Exercise objective — For this exercise, restate word for word only the lines from the first line of the data to the line containing "other entry of".

(Records from a data source)
(** X23. Promotion moves entries, it neither loses nor doubles them.  For
    a row that [build_rows] gave, the blob that [strip_and_dump] writes is
    the JSON text of a dictionary that has no promoted key and holds every
    other entry of the row's dictionary unchanged; and for a promoted key
    that the row's dictionary has, [pick] returns its value. *)
Theorem promotion_moves_entries
    (docs : list value) (prod_by_dk : gmap scalar value)
    (new_detail_keys : option (gset hkey)) (rows : list row) (r : row)
    (mut : SchemaMutations) :
  build_rows docs prod_by_dk new_detail_keys = Ok rows ->
  In r rows ->
  exists d : list (value * value),
    strip_and_dump mut r = VStr (json_dumps d) /\
    (forall src_key, In src_key (map fst (promote_other_params mut)) ->
       pydict_get (SStr src_key) d = None /\
       forall v, pydict_get (SStr src_key) (_other_dict r) = Some v -> pick src_key r = v) /\
    (forall h, ~ In h (map SStr (map fst (promote_other_params mut))) ->
       pydict_get h d = pydict_get h (_other_dict r)).
Proof.
  intros Hrows Hr.
  destruct (build_rows_project _ _ _ _ _ Hrows Hr) as (hdk & mcu & _ & _ & _ & _ & Hod & _).
  apply build_other_params_dict_wf in Hod.
  exists (fold_left (fun d src_key => pydict_pop (SStr src_key) d)
            (map fst (promote_other_params mut)) (_other_dict r)).
  split; [reflexivity|]. split.
  - intros src_key Hin. split.
    + rewrite (pydict_get_pops _ _ _ Hod). rewrite bool_decide_eq_true_2; [reflexivity|].
      apply list_elem_of_In. now apply in_map.
    + intros v Hv. unfold pick. cbv zeta. now rewrite Hv.
  - intros h Hnot. rewrite (pydict_get_pops _ _ _ Hod).
    rewrite bool_decide_eq_false_2; [reflexivity|]. now rewrite list_elem_of_In.
Qed.

Lemma promotion_moves_entries_witness :
  exists d : list (value * value),
    strip_and_dump ex_mut ex_mcu_row = VStr (json_dumps d) /\
    (forall src_key, In src_key (map fst (promote_other_params ex_mut)) ->
       pydict_get (SStr src_key) d = None /\
       forall v, pydict_get (SStr src_key) (_other_dict ex_mcu_row) = Some v ->
                 pick src_key ex_mcu_row = v) /\
    (forall h, ~ In h (map SStr (map fst (promote_other_params ex_mut))) ->
       pydict_get h d = pydict_get h (_other_dict ex_mcu_row)).
Proof.
  apply (promotion_moves_entries ex_invoices ex_lut None ex_rows ex_mcu_row ex_mut).
  - apply ok_get_ok. vm_compute. reflexivity.
  - apply nth_In. vm_compute. lia.
Defined.

Example strip_and_dump_ex :
  strip_and_dump ex_mut ex_mcu_row = VStr "{}" /\
  pick "Mounting Type" ex_mcu_row = VStr "Surface Mount" /\
  pick "Package / Case" ex_mcu_row = VStr "" /\
  other_parameters ex_mcu_row = VStr (json_dumps [(VStr "Mounting Type", VStr "Surface Mount")]).
Proof. repeat split; vm_compute; reflexivity. Qed.

(** ** The exceptions of a run *)

Lemma na_Ok {A : Type} (a : A) : no_assertion (Ok a).
Proof. intros msg. discriminate. Qed.

Lemma na_shape {A : Type} : no_assertion (@Raise A ShapeError).
Proof. intros msg. discriminate. Qed.

Lemma na_runtime {A : Type} (s : string) : no_assertion (@Raise A (RuntimeError s)).
Proof. intros msg. discriminate. Qed.

Lemma na_bind {A B : Type} (m : result A) (k : A -> result B) :
  no_assertion m -> (forall a, no_assertion (k a)) -> no_assertion (bind m k).
Proof.
  intros Hm Hk. destruct m as [a|e]; cbn [bind]; [apply Hk|].
  intros msg [= ->]. now apply (Hm msg).
Qed.

Lemma na_mapR {A B : Type} (f : A -> result B) (xs : list A) :
  (forall x, no_assertion (f x)) -> no_assertion (mapR f xs).
Proof.
  intros Hf. induction xs as [|x xs IH]; cbn [mapR]; [apply na_Ok|].
  apply na_bind; [apply Hf|]. intros y. apply na_bind; [exact IH|]. intros ys. apply na_Ok.
Qed.

Lemma na_foldR {A S : Type} (f : S -> A -> result S) (st : S) (xs : list A) :
  (forall s x, no_assertion (f s x)) -> no_assertion (foldR f st xs).
Proof.
  intros Hf. revert st; induction xs as [|x xs IH]; intros st; cbn [foldR]; [apply na_Ok|].
  apply na_bind; [apply Hf|]. exact IH.
Qed.

Create HintDb na discriminated.
#[local] Hint Resolve na_Ok na_shape na_runtime : na.

(** Goes through the binds and the case distinctions of a definition. *)
Ltac na :=
  repeat first
    [ solve [auto with na]
    | apply na_bind; [|intros ?]
    | apply na_mapR; intros ?
    | apply na_foldR; intros ? ?
    | progress cbv zeta
    | match goal with
      | |- no_assertion (match ?x with _ => _ end) => destruct x
      end ].

Lemma py_hash_na (v : value) : no_assertion (py_hash v).
Proof. unfold py_hash. na. Qed.
#[local] Hint Resolve py_hash_na : na.

Lemma dict_get_na (d : value) (k : string) (dflt : value) : no_assertion (dict_get d k dflt).
Proof. unfold dict_get. na. Qed.
#[local] Hint Resolve dict_get_na : na.

Lemma py_iter_na (v : value) : no_assertion (py_iter v).
Proof. unfold py_iter. na. Qed.
#[local] Hint Resolve py_iter_na : na.

Lemma py_item0_na (v : value) : no_assertion (py_item0 v).
Proof. unfold py_item0. na. Qed.
#[local] Hint Resolve py_item0_na : na.

Lemma lower_value_na (v : value) : no_assertion (lower_value v).
Proof. unfold lower_value. na. Qed.
#[local] Hint Resolve lower_value_na : na.

Lemma py_contains_na (s : string) (v : value) : no_assertion (py_contains s v).
Proof. unfold py_contains. na. Qed.
#[local] Hint Resolve py_contains_na : na.

Lemma as_list_na (v : value) : no_assertion (as_list v).
Proof. unfold as_list. na. Qed.
#[local] Hint Resolve as_list_na : na.

Lemma _load_json_na (p : json_file) : no_assertion (_load_json p).
Proof. unfold _load_json. na. Qed.
#[local] Hint Resolve _load_json_na : na.

Lemma hash_key_na (k : list value) : no_assertion (hash_key k).
Proof. unfold hash_key. na. Qed.
#[local] Hint Resolve hash_key_na : na.

Lemma detail_key_na (d : value) : no_assertion (detail_key d).
Proof. unfold detail_key. na. Qed.
#[local] Hint Resolve detail_key_na : na.

Lemma detail_key_set_na (doc : list value) : no_assertion (detail_key_set doc).
Proof. unfold detail_key_set, iter_detail_keys, order_detail_keys. na. Qed.
#[local] Hint Resolve detail_key_set_na : na.

Lemma prod_key_set_na (doc : list value) : no_assertion (prod_key_set doc).
Proof. unfold prod_key_set, iter_prod_dk_keys, variation_dk_keys. na. Qed.
#[local] Hint Resolve prod_key_set_na : na.

Lemma build_prod_by_dk_na (base delta : list value) : no_assertion (build_prod_by_dk base delta).
Proof. unfold build_prod_by_dk, lut_add_product, lut_add_variation. na. Qed.
#[local] Hint Resolve build_prod_by_dk_na : na.

Lemma category_t2_na (prod : value) : no_assertion (category_t2 prod).
Proof. unfold category_t2. na. Qed.
#[local] Hint Resolve category_t2_na : na.

(** Induction on documents. *)
Lemma value_ind_nested (P : value -> Prop) :
  P VNone -> (forall b, P (VBool b)) -> (forall n, P (VInt n)) -> (forall s, P (VStr s)) ->
  (forall l, Forall P l -> P (VList l)) ->
  (forall kvs, Forall (fun kv => P kv.2) kvs -> P (VDict kvs)) ->
  forall v, P v.
Proof.
  intros HN HB HI HS HL HD. fix IH 1. intros [| b | n | s | l | kvs].
  - exact HN.
  - apply HB.
  - apply HI.
  - apply HS.
  - apply HL. induction l as [|x l IHl]; constructor; [apply IH | exact IHl].
  - apply HD. induction kvs as [|[k x] kvs IHl]; constructor; [apply IH | exact IHl].
Qed.

Lemma walk_str_na (s : string) : no_assertion (walk (VStr s)).
Proof. rewrite walk_unfold. destruct (negb (truthy (VStr s))); [apply na_Ok | apply na_shape]. Qed.

Lemma na_mapR_Forall {A B : Type} (f : A -> result B) (xs : list A) :
  Forall (fun x => no_assertion (f x)) xs -> no_assertion (mapR f xs).
Proof.
  induction 1 as [|x xs Hx _ IH]; cbn [mapR]; [apply na_Ok|].
  apply na_bind; [exact Hx|]. intros y. apply na_bind; [exact IH|]. intros ys. apply na_Ok.
Qed.

Lemma walk_na (c : value) : no_assertion (walk c).
Proof.
  enough (no_assertion (walk c) /\
          forall l, c = VList l -> Forall (fun x => no_assertion (walk x)) l) as [H _]
    by exact H.
  induction c as [| b | n | s | l IHl | kvs IHk] using value_ind_nested.
  - split; [apply na_Ok | discriminate].
  - split; [|discriminate]. rewrite walk_unfold.
    destruct (negb (truthy (VBool b))); [apply na_Ok | apply na_shape].
  - split; [|discriminate]. rewrite walk_unfold.
    destruct (negb (truthy (VInt n))); [apply na_Ok | apply na_shape].
  - split; [apply walk_str_na | discriminate].
  - split.
    + rewrite walk_unfold. destruct (negb (truthy (VList l))); [apply na_Ok | apply na_shape].
    + intros l' [= <-]. eapply Forall_impl; [exact IHl|]. now intros x [Hx _].
  - split; [|discriminate]. rewrite walk_unfold.
    destruct (negb (truthy (VDict kvs))); [apply na_Ok|].
    rewrite !dict_get_VDict. cbn [bind].
    assert (forall items, py_iter (default (VList []) (assoc "childCategories" kvs)) = Ok items ->
                          Forall (fun x => no_assertion (walk x)) items) as Hitems.
    { intros items. clear -IHk. induction kvs as [|[k v] kvs IH]; cbn [assoc].
      - intros [= <-]. constructor.
      - apply Forall_cons in IHk as [Hv IHk]. cbn [snd] in Hv.
        destruct (String.eqb "childCategories" k); [|now apply IH].
        cbn [default from_option id]. destruct v as [| b | n | s | l | d]; cbn [py_iter];
          try discriminate.
        + intros [= <-]. clear. induction s as [|c s IHs]; constructor; [|exact IHs].
          apply walk_str_na.
        + intros [= <-]. now apply Hv.
        + intros [= <-]. clear. induction d as [|kv d IHd]; constructor; [|exact IHd].
          apply walk_str_na. }
    destruct (py_iter (default (VList []) (assoc "childCategories" kvs))) as [items|e] eqn:E;
      cbn [bind].
    + apply na_bind; [|intros; apply na_Ok]. apply na_mapR_Forall. now apply Hitems.
    + destruct (default (VList []) (assoc "childCategories" kvs)); cbn in E;
        first [discriminate E | injection E as <-; apply na_shape].
Qed.
#[local] Hint Resolve walk_na : na.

Task answer —
(** X23. Promotion moves entries, it neither loses nor doubles them.  For
    a row that [build_rows] gave, the blob that [strip_and_dump] writes is
    the JSON text of a dictionary that has no promoted key and holds every
    other entry of the row's dictionary unchanged; and for a promoted key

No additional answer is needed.